* What you will do
Give the data again exactly, stopping after the "(stale = false \/ granted w <> None)" line.

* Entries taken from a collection
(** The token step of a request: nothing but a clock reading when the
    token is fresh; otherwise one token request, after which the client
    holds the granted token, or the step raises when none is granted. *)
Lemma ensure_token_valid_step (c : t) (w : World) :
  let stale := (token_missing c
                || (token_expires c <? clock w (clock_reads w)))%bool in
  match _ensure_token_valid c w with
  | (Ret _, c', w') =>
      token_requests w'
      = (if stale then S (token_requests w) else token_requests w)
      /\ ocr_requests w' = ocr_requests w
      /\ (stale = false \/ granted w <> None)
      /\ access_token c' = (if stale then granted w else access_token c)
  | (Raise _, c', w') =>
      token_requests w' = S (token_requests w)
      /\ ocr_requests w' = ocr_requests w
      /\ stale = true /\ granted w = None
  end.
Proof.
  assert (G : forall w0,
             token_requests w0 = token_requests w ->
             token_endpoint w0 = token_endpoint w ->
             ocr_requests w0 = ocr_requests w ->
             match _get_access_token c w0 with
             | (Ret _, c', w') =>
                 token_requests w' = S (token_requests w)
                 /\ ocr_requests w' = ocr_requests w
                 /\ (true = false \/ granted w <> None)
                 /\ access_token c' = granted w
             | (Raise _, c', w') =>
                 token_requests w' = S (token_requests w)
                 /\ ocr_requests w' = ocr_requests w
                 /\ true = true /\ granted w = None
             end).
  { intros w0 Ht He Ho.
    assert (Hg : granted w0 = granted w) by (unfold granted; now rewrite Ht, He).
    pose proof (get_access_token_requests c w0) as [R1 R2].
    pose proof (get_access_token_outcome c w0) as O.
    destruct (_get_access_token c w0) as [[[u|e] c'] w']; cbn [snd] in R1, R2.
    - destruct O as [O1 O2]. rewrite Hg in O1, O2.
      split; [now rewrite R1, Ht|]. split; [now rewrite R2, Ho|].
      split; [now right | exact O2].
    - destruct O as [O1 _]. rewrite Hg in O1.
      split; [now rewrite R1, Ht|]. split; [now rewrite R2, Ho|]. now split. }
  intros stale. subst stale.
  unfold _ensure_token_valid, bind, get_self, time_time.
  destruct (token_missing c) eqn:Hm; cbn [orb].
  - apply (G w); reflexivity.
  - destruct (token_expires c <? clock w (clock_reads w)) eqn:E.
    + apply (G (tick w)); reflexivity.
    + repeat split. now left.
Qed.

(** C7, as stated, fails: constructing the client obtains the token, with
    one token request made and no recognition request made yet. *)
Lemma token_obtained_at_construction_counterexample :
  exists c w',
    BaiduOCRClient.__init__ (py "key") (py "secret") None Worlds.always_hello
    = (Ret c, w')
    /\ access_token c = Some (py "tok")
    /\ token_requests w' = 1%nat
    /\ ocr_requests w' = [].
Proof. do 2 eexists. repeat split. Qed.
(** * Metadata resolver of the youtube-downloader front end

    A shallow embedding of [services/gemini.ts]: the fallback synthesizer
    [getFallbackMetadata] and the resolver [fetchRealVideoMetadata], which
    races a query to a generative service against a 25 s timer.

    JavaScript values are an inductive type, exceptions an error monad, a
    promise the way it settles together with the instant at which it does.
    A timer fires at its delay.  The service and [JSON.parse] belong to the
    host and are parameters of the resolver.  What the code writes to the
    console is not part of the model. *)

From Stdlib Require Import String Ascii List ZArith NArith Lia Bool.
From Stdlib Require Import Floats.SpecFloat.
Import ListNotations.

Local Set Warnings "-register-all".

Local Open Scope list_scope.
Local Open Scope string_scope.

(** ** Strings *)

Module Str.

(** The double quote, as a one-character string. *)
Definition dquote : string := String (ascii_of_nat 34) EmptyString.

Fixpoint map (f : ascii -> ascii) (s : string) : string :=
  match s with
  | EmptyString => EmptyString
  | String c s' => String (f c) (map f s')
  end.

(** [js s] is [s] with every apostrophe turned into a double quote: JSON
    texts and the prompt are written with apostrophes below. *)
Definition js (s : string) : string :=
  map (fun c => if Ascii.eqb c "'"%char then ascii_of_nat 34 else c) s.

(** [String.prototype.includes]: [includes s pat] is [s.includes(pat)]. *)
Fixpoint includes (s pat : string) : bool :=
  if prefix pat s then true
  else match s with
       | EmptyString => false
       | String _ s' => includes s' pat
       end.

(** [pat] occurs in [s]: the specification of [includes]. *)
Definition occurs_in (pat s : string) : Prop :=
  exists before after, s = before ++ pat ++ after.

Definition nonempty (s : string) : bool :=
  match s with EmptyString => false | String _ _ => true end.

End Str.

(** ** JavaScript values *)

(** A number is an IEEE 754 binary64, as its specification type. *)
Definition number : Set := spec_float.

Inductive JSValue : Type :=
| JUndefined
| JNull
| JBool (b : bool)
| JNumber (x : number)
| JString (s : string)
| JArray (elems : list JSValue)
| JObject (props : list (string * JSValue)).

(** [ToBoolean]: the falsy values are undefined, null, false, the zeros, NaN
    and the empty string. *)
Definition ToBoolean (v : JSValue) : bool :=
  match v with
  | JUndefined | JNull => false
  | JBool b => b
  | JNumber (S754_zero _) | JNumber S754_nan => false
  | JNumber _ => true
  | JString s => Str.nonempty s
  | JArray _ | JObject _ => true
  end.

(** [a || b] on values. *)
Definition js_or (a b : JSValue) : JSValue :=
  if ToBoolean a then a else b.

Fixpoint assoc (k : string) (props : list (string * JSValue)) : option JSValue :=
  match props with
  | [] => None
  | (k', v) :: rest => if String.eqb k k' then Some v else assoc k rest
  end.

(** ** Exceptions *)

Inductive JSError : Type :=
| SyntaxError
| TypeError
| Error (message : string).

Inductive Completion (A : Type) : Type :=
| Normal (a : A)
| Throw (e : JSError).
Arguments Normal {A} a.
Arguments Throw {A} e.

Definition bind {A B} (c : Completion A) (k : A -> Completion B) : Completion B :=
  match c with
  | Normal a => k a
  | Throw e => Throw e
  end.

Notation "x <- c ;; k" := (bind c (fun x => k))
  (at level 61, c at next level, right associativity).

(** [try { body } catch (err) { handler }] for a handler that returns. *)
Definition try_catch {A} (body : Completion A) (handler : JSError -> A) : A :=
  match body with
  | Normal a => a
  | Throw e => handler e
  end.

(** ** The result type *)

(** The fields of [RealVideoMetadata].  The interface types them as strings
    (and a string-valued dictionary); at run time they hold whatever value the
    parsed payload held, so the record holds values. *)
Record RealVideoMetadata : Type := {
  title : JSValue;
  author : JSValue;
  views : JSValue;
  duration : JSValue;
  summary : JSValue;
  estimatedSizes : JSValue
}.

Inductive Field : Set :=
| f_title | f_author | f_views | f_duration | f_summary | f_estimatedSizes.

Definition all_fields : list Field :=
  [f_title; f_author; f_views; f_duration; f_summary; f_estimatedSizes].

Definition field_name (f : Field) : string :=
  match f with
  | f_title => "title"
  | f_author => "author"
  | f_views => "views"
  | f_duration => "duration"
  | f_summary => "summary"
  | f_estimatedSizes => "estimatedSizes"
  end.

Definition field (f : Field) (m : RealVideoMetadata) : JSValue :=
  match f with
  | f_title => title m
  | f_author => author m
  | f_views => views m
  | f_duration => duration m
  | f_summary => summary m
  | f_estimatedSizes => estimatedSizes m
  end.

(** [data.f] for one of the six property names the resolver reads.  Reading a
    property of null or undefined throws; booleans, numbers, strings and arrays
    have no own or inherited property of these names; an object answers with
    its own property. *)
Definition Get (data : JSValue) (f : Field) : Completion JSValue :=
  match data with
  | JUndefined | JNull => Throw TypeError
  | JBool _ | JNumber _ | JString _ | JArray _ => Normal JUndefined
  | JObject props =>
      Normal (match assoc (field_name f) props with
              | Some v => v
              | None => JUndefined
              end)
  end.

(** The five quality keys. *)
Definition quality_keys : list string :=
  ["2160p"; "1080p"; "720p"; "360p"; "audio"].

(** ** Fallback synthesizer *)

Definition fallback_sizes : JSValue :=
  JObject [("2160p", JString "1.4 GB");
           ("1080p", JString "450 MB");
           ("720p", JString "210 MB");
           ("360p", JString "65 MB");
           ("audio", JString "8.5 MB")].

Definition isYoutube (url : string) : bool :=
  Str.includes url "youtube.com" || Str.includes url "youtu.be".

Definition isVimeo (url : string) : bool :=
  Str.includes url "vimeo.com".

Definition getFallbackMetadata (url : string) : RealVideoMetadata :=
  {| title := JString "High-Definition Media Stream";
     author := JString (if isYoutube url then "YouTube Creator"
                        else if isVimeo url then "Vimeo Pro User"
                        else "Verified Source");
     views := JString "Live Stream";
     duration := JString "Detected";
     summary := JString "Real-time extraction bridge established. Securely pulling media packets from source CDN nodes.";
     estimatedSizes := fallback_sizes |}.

* Response
(** The token step of a request: nothing but a clock reading when the
    token is fresh; otherwise one token request, after which the client
    holds the granted token, or the step raises when none is granted. *)
Lemma ensure_token_valid_step (c : t) (w : World) :
  let stale := (token_missing c
                || (token_expires c <? clock w (clock_reads w)))%bool in
  match _ensure_token_valid c w with
  | (Ret _, c', w') =>
      token_requests w'
      = (if stale then S (token_requests w) else token_requests w)
      /\ ocr_requests w' = ocr_requests w
      /\ (stale = false \/ granted w <> None)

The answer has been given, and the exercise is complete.